▶ [WORK INSTRUCTION] Lines from the line with "From S2P Require" to the line with "(** the files, each" in the entries below, and only those, must be output exactly, with both ends included.

+++ ENTRIES SHOWN +++

(* ===== verification/LoadGraph.v ===== *)
(** Building the graph of a server ([core/dgraph.hpp]): attribute files and the
    constructor, which aggregates the triples that were read and exchanged, inserts them
    and the attributes into a fresh store and adds the indexes.

    A file of attributes is given as its words, and the extraction of a number from a word
    ([operator>>] of a stream) is an argument; a word that is only in part a number is none.
    The threads of a parallel loop run one after the other. *)

From stdpp Require Import strings sorting.
From S2P Require Import Prelude Types MyMath Keys HashTable GStore Runs Index Attr Final Loader.
Local Open Scope Z_scope.

Section load.
  Context `{Config} `{TbbOrder} `{StdSort}.
  Context (get_uint get_int : string → option Z) (get_value : Z → string → option attr_t).

(** [attr_t] after its default constructor *)
Definition new_attr : attr_t := attr_int 0.
(** what a failed extraction leaves for a type *)
Definition zero_attr (type : Z) : attr_t :=
  if type =? 1 then attr_int 0 else if type =? 2 then attr_float 0 else attr_double 0.

(** the lines of a file; [v] is the value of the line before. A type that is not supported
    keeps it and leaves its own value to be read as the next subject. *)
Fixpoint load_attr (fuel : nat) (v : attr_t) (words : list string) : outcome (list triple_attr_t) :=
  match fuel with
  | O => Err OutOfFuel
  | S fuel =>
      match words with
      | w1 :: w2 :: w3 :: words =>
          match get_uint w1, get_uint w2, get_int w3 with
          | Some s, Some a, Some type =>
              if (1 <=? type) && (type <=? 3) then
                match words with
                | [] => Err Undefined (* the variable of the value is not set *)
                | w4 :: words =>
                    match get_value type w4 with
                    | Some v => l ← load_attr fuel v words; Ok (TripleAttr s a v :: l)
                    | None => Ok [TripleAttr s a (zero_attr type)] (* the stream has failed *)
                    end
                end
              else l ← load_attr fuel v words; Ok (TripleAttr s a v :: l) (* unsupported value type *)
          | _, _, _ => Ok []
          end
      | _ => Ok []
      end
  end.

(** the attributes of the vertices of this server *)
Definition keep_attr (sid : Z) (sav : list triple_attr_t) (a : triple_attr_t) : outcome (list triple_attr_t) :=
  home ← hash_mod (ta_s a) global_num_servers;
  Ok (if sid =? home then sav ++ [a] else sav).

(** the files, each with the thread that loads it *)
Definition load_attr_from_allfiles (sid : Z) (savs : list (list triple_attr_t)) (files : list (nat * list string)) :
    outcome (list (list triple_attr_t)) :=
  foldM (λ savs '(tid, words),
    l ← load_attr (S (length words)) new_attr words;
    sav ← read savs tid;
    sav ← foldM (keep_attr sid) sav l;
    write savs tid sav) savs files.

(** the order in which the parallel scan of [insert_index] visits the buckets *)
Context (versatile : bool) (scan : gstore → list nat).

(** [DGraph::DGraph]: from the partitions of [load_data] or [load_data_from_allfiles] to
    the store *)
Definition load_graph (sid : Z) (g : gstore) (parts : list piece) (afiles : list (nat * list string)) : outcome gstore :=
  lists ← aggregate_data sid parts;
  savs ← load_attr_from_allfiles sid (replicate (Z.to_nat global_num_engines) []) afiles;
  let g := refresh g in
  g ← foldM (λ g l, insert_normal versatile g l.1 l.2) g lists;
  g ← foldM insert_vertex_attr g savs;
  insert_index versatile g (scan g).
End load.
(** a block that is in no list is put into one *)
Lemma mem_free b B i l p : mem_ok n (b_mem b) B → valid n p l → (∀ k q, B !! i ≠ Some (k, Free q)) →
  (i = 0 ∧ 22 <= l) ∨ 2 ^ 22 <= i → 0 <= i < 2 ^ 48 →
  ∃ m, mark_free_at b i l (head_of p l) = Ok (set_mem b m) ∧ mem_ok n m (<[i := (l, Free p)]> B) ∧ mem_keeps B i (b_mem b) m.
Proof.
  intros Hm Hv Hfree Hlow Hr. pose proof (head_range n p l Hn Hv) as Hh.
  destruct (head_next _ _ p l Hm Hv) as (q & Hq & Hqe & Hqr & Hqc).
  assert (Hl : 0 <= l < 64) by (unfold valid in Hv; destruct p; lia).
  assert (Hiq : i ≠ q) by (destruct Hqc as [[-> _]|[Hqb _]]; [lia|intros ->; by eapply Hfree]).
  destruct (mark_free_at_effect b i l (head_of p l) q) as (m & E & Heff); [done|done|lia|done|done|done|lia|done|].
  exists m. split_and!; [exact E| |]; cycle 1.
  { intros y Hy Hno Hyi. destruct (Heff y) as (E1 & E2 & E3). rewrite decide_False in E1 by done. rewrite decide_False in E2 by done. rewrite decide_False in E3 by done. rewrite decide_False in E1 by lia.
    rewrite decide_False in E2; [by apply header_ext|]. intros ->. destruct Hqc as [[? _]|[? _]]; [lia|congruence]. }
  split.
  - intros j k o. destruct (Heff j) as (_ & _ & ->). destruct (decide (j = i)) as [->|].
    + rewrite lookup_insert_eq. intros [= <- <-]. by rewrite bool_decide_eq_false_2.
    + rewrite lookup_insert_ne by done. apply Hm.
  - intros j k o. destruct (decide (j = i)) as [->|]; [rewrite lookup_insert_eq; by intros [= <- <-]|rewrite lookup_insert_ne by done; apply Hm].
  - intros j k o. destruct (decide (j = i)) as [->|]; [rewrite lookup_insert_eq; by intros [= <- <-]|rewrite lookup_insert_ne by done; apply Hm].
  - intros j k o. destruct (decide (j = i)) as [->|]; [rewrite lookup_insert_eq; by intros [= <- <-]|rewrite lookup_insert_ne by done; apply Hm].
  - intros p' l' Hv'. destruct (mo_list _ _ _ Hm p' l' Hv') as (xs & Hs & Hnd & Hin).
    assert (Hixs : i ∉ xs) by (rewrite Hin; apply Hfree).
    assert (Hhxs : ∀ p k, valid n p k → head_of p k ∉ xs) by (intros p0 k Hk Hx; apply Hin in Hx; by eapply not_head).
    pose proof (head_range n p' l' Hn Hv').
    destruct (decide ((p', l') = (p, l))) as [[= -> ->]|Hne].
    + exists (i :: xs). split_and!.
      * apply (seg_insert (b_mem b)); [done|..].
        -- rewrite elem_of_cons. intros [?|?]; [lia|done].
        -- apply NoDup_cons. split; [by apply Hhxs|done].
        -- intros y. destruct (Heff y) as (-> & _ & _). by rewrite Hq.
        -- intros y. destruct (Heff y) as (_ & -> & _). rewrite Hq. repeat case_decide; naive_solver.
      * by apply NoDup_cons.
      * intros j. rewrite elem_of_cons. destruct (decide (j = i)) as [->|]; [rewrite lookup_insert_eq; naive_solver|].
        rewrite lookup_insert_ne by done. rewrite Hin. naive_solver.
    + assert (Hhd : head_of p' l' ≠ head_of p l) by (intros Heq; destruct (head_inj n p' l' p l) as [-> ->]; done).
      exists xs. split_and!; [|done|].
      * eapply seg_frame; [exact Hs|..].
        -- intros y [->|Hy]%elem_of_cons; destruct (Heff (head_of p' l')) as (E1 & _ & _).
           ++ rewrite E1, !decide_False by lia. done.
           ++ destruct (Heff y) as (-> & _ & _). rewrite !decide_False; [done|intros ->; exact (Hhxs p l Hv Hy)|intros ->; done].
        -- intros y Hy. destruct (Heff y) as (_ & -> & _). rewrite !decide_False; [done| |intros ->; done].
           intros ->. destruct Hqc as [[-> _]|[Hqb _]]; [exact (Hhxs p l Hv Hy)|]. apply Hin in Hy. rewrite Hqb in Hy. naive_solver.
      * intros j. rewrite Hin. destruct (decide (j = i)) as [->|]; [|by rewrite lookup_insert_ne].
        rewrite lookup_insert_eq. split; [intros Hj; by apply Hfree in Hj|]. naive_solver.
Qed.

+++

▶ [OUTPUT BELOW]
From S2P Require Import Prelude Types MyMath Keys HashTable GStore Runs Index Attr Final Loader.
Local Open Scope Z_scope.

Section load.
  Context `{Config} `{TbbOrder} `{StdSort}.
  Context (get_uint get_int : string → option Z) (get_value : Z → string → option attr_t).

(** [attr_t] after its default constructor *)
Definition new_attr : attr_t := attr_int 0.
(** what a failed extraction leaves for a type *)
Definition zero_attr (type : Z) : attr_t :=
  if type =? 1 then attr_int 0 else if type =? 2 then attr_float 0 else attr_double 0.

(** the lines of a file; [v] is the value of the line before. A type that is not supported
    keeps it and leaves its own value to be read as the next subject. *)
Fixpoint load_attr (fuel : nat) (v : attr_t) (words : list string) : outcome (list triple_attr_t) :=
  match fuel with
  | O => Err OutOfFuel
  | S fuel =>
      match words with
      | w1 :: w2 :: w3 :: words =>
          match get_uint w1, get_uint w2, get_int w3 with
          | Some s, Some a, Some type =>
              if (1 <=? type) && (type <=? 3) then
                match words with
                | [] => Err Undefined (* the variable of the value is not set *)
                | w4 :: words =>
                    match get_value type w4 with
                    | Some v => l ← load_attr fuel v words; Ok (TripleAttr s a v :: l)
                    | None => Ok [TripleAttr s a (zero_attr type)] (* the stream has failed *)
                    end
                end
              else l ← load_attr fuel v words; Ok (TripleAttr s a v :: l) (* unsupported value type *)
          | _, _, _ => Ok []
          end
      | _ => Ok []
      end
  end.

(** the attributes of the vertices of this server *)
Definition keep_attr (sid : Z) (sav : list triple_attr_t) (a : triple_attr_t) : outcome (list triple_attr_t) :=
  home ← hash_mod (ta_s a) global_num_servers;
  Ok (if sid =? home then sav ++ [a] else sav).

(** the files, each with the thread that loads it *)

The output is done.